# Dataset:
(** A run has as many actions as work gets done. *)
Lemma run_length ts s s' : lock_inv s -> schedule ts s = Some s' -> work s = (length ts + work s')%nat.
Proof.
  revert s. induction ts as [|t ts IH]; intros s Hi Hs; [by injection Hs as <-|].
  rewrite schedule_cons in Hs. apply bind_Some in Hs as (s1 & H1 & Hs).
  rewrite (advance_work _ _ _ Hi H1). cbn. f_equal. eauto using advance_inv.
Qed.

(** Whoever runs, whoever is kept waiting: the rest of the tasks finish. *)
Lemma run_goes_on s : lock_inv s -> exists ts s', schedule ts s = Some s' /\ all_finished s' = true.
Proof.
  remember (work s) as n eqn:En. revert s En. induction n as [|n IH]; intros s En Hi.
  - exists [], s. split; [done|]. by apply work_finished.
  - destruct (all_finished s) eqn:E; [by exists [], s|].
    destruct (not_stuck s Hi E) as (s1 & t & H1).
    pose proof (advance_work _ _ _ Hi H1). destruct (IH s1 ltac:(lia) (advance_inv _ _ _ H1 Hi)) as (ts & s' & Hs & Hf).
    exists (t :: ts), s'. rewrite schedule_cons, H1. done.
Qed.

(** ** Runs are serializable *)

Lemma put_eq l x d : put l x d l = x.
Proof. unfold put. destruct (decide (l = l)) as [e|]; [|done]. symmetry. apply (Eqdep_dec.eq_rect_eq_dec lock_dec). Qed.
Lemma put_ne l l' x d : l <> l' -> put l x d l' = d l'.
Proof. intros H. unfold put. by destruct (decide (l = l')). Qed.

(** An action changes only what its task holds for writing, and depends only
    on what it holds. *)
Lemma perform_frame held a sv l : allowed held a = true -> (l, Wr) ∉ held -> (perform sv a).1 l = sv.1 l.
Proof.
  destruct a as [l' f|l' f|f]; cbn; try done. intros Ha Hl. apply put_ne. intros ->. apply Hl.
  apply existsb_exists in Ha as ([l' m] & Hin%list_elem_of_In & [H1 H2]%andb_true_iff).
  apply bool_decide_eq_true in H1, H2. cbn in H1, H2. by subst.
Qed.
Lemma perform_all_frame held b sv l :
  forallb (allowed held) b = true -> (l, Wr) ∉ held -> (perform_all b sv).1 l = sv.1 l.
Proof.
  revert sv. induction b as [|a b IH]; intros sv Hb Hl; [done|]. cbn in Hb. apply andb_true_iff in Hb as [Ha Hb].
  change (perform_all (a :: b) sv) with (perform_all b (perform sv a)). rewrite IH by done. by eapply perform_frame.
Qed.

Definition agree (held : list (lock * mode)) (d d' : store) : Prop := forall l m, (l, m) ∈ held -> d l = d' l.

Lemma perform_all_agree held b d d' v :
  forallb (allowed held) b = true -> agree held d d' ->
  (perform_all b (d, v)).2 = (perform_all b (d', v)).2 /\
  agree held (perform_all b (d, v)).1 (perform_all b (d', v)).1.
Proof.
  revert d d' v. induction b as [|a b IH]; intros d d' v Hb Hd; [done|]. cbn in Hb.
  apply andb_true_iff in Hb as [Ha Hb]. unfold perform_all. cbn [foldl]. fold (perform_all b).
  assert (forall l, allowed held (Read l (fun _ v => v)) = true -> d l = d' l) as Hl.
  { intros l Hin. cbn in Hin. apply existsb_exists in Hin as ([l' m] & Hin%list_elem_of_In & H1).
    apply bool_decide_eq_true in H1. cbn in H1. subst. by eapply Hd. }
  destruct a as [l f|l f|f]; cbn [perform fst snd].
  - rewrite (Hl l Ha). by apply IH.
  - assert (allowed held (Read l (fun _ v => v)) = true) as Hr.
    { cbn in *. apply existsb_exists in Ha as (x & Hx & [? _]%andb_true_iff). apply existsb_exists. eauto. }
    rewrite (Hl l Hr). apply IH; [done|]. intros l' m Hin. destruct (decide (l = l')) as [<-|Hne].
    + by rewrite !put_eq.
    + rewrite !put_ne by done. by eapply Hd.
  - by apply IH.
Qed.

# What needs to be done:
What is needed is a word-for-word copy of the records.

# Exercise solution:
(** A run has as many actions as work gets done. *)
Lemma run_length ts s s' : lock_inv s -> schedule ts s = Some s' -> work s = (length ts + work s')%nat.
Proof.
  revert s. induction ts as [|t ts IH]; intros s Hi Hs; [by injection Hs as <-|].
  rewrite schedule_cons in Hs. apply bind_Some in Hs as (s1 & H1 & Hs).
  rewrite (advance_work _ _ _ Hi H1). cbn. f_equal. eauto using advance_inv.
Qed.

(** Whoever runs, whoever is kept waiting: the rest of the tasks finish. *)
Lemma run_goes_on s : lock_inv s -> exists ts s', schedule ts s = Some s' /\ all_finished s' = true.
Proof.
  remember (work s) as n eqn:En. revert s En. induction n as [|n IH]; intros s En Hi.
  - exists [], s. split; [done|]. by apply work_finished.
  - destruct (all_finished s) eqn:E; [by exists [], s|].
    destruct (not_stuck s Hi E) as (s1 & t & H1).
    pose proof (advance_work _ _ _ Hi H1). destruct (IH s1 ltac:(lia) (advance_inv _ _ _ H1 Hi)) as (ts & s' & Hs & Hf).
    exists (t :: ts), s'. rewrite schedule_cons, H1. done.
Qed.

(** ** Runs are serializable *)

Lemma put_eq l x d : put l x d l = x.
Proof. unfold put. destruct (decide (l = l)) as [e|]; [|done]. symmetry. apply (Eqdep_dec.eq_rect_eq_dec lock_dec). Qed.
Lemma put_ne l l' x d : l <> l' -> put l x d l' = d l'.
Proof. intros H. unfold put. by destruct (decide (l = l')). Qed.

(** An action changes only what its task holds for writing, and depends only
    on what it holds. *)
Lemma perform_frame held a sv l : allowed held a = true -> (l, Wr) ∉ held -> (perform sv a).1 l = sv.1 l.
Proof.
  destruct a as [l' f|l' f|f]; cbn; try done. intros Ha Hl. apply put_ne. intros ->. apply Hl.
  apply existsb_exists in Ha as ([l' m] & Hin%list_elem_of_In & [H1 H2]%andb_true_iff).
  apply bool_decide_eq_true in H1, H2. cbn in H1, H2. by subst.
Qed.
Lemma perform_all_frame held b sv l :
  forallb (allowed held) b = true -> (l, Wr) ∉ held -> (perform_all b sv).1 l = sv.1 l.
Proof.
  revert sv. induction b as [|a b IH]; intros sv Hb Hl; [done|]. cbn in Hb. apply andb_true_iff in Hb as [Ha Hb].
  change (perform_all (a :: b) sv) with (perform_all b (perform sv a)). rewrite IH by done. by eapply perform_frame.
Qed.

Definition agree (held : list (lock * mode)) (d d' : store) : Prop := forall l m, (l, m) ∈ held -> d l = d' l.

Lemma perform_all_agree held b d d' v :
  forallb (allowed held) b = true -> agree held d d' ->
  (perform_all b (d, v)).2 = (perform_all b (d', v)).2 /\
  agree held (perform_all b (d, v)).1 (perform_all b (d', v)).1.
Proof.
  revert d d' v. induction b as [|a b IH]; intros d d' v Hb Hd; [done|]. cbn in Hb.
  apply andb_true_iff in Hb as [Ha Hb]. unfold perform_all. cbn [foldl]. fold (perform_all b).
  assert (forall l, allowed held (Read l (fun _ v => v)) = true -> d l = d' l) as Hl.
  { intros l Hin. cbn in Hin. apply existsb_exists in Hin as ([l' m] & Hin%list_elem_of_In & H1).
    apply bool_decide_eq_true in H1. cbn in H1. subst. by eapply Hd. }
  destruct a as [l f|l f|f]; cbn [perform fst snd].
  - rewrite (Hl l Ha). by apply IH.
  - assert (allowed held (Read l (fun _ v => v)) = true) as Hr.
    { cbn in *. apply existsb_exists in Ha as (x & Hx & [? _]%andb_true_iff). apply existsb_exists. eauto. }
    rewrite (Hl l Hr). apply IH; [done|]. intros l' m Hin. destruct (decide (l = l')) as [<-|Hne].
    + by rewrite !put_eq.
    + rewrite !put_ne by done. by eapply Hd.
  - by apply IH.
Qed.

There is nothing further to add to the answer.